Ein richtiger Fotograf verlässt nie ohne Kamera das Haus.

Aber zugegeben, fünf Kilo DSLR, Objektive und Zubehör sind für manche Anlässe deutlich überproportioniert.

Deswegen hatte ich mir als „immer dabei“-Kamera eine Casio Exilim gekauft. Die liegt aber immer häufiger im Schrank, weil ich mir gleich danach mein erstes Handy gekauft habe: Ein Samsung Jet*.

Klar, dass die Bilder beider Kameras nie im Leben die Qualitätskontrollen von Bildagenturen bestehen, aber für das Location-Scouting, lustige Momentaufnahmen unddas Festhalten denkwürdiger Erinnerungen eignen sich beide durchaus.

Deswegen will ich in loser Folge ab und zu auch einige der Handyfotos zeigen, die ich gemacht habe. Keine Stockfotos, eher Street Art, Schönes, Marodes und Bizarres.

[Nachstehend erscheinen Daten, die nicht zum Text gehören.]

(** A value of the dictionary handed to [rerange]: a list or tuple with its
    items (numbers, as the bounds [umap] scales with), or any other Python
    object (an array, a number, a string), which fails the [isinstance]
    assertion of line 171. *)
Inductive pyvalue : Type :=
| PySequence (items : list float)
| PyObject.

(** [rerange] (lines 167-173).  The dictionary [pdict] is walked in its
    insertion order; a name that is no key of [_paramrange] is skipped
    before its value is looked at; for a key the value must be a list or a
    tuple, of length two (the two assertions), and is then written over the
    old range.  An assertion that fails leaves the updates already made in
    place. *)
Definition rerange_item (name : string) (value : pyvalue) (self : fitobj)
  : result unit * fitobj :=
  if decide (name ∈ dom (_paramrange self)) then
    match value with
    | PySequence items =>
        match items with
        | [low; high] =>
            (Ok tt,
             with_dicts (_params self)
               (dict_update (_paramrange self) {[ name := (low, high) ]}) self)
        | _ => (Raise AssertionError, self)
        end
    | PyObject => (Raise AssertionError, self)
    end
  else (Ok tt, self).

Fixpoint rerange (pdict : list (string * pyvalue)) (self : fitobj)
  : result unit * fitobj :=
  match pdict with
  | [] => (Ok tt, self)
  | (name, value) :: rest =>
      match rerange_item name value self with
      | (Ok _, self') => rerange rest self'
      | (Raise e, self') => (Raise e, self')
      end
  end.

Alle Fotos sind unbearbeitet, höchstens beschnitten (und mit Wasserzeichen versehen).

Baustelle am Bahnhof Alexanderplatz, Berlin
Baustelle am Bahnhof Alexanderplatz, Berlin
Defektes Klingelschild in Köln
Defektes Klingelschild in Köln
Eisblume am Fenster
Eisblume am Fenster
Sonnenuntergang bei Berlin
Sonnenuntergang bei Berlin

Was meint ihr? Trash, Kunst, belanglos?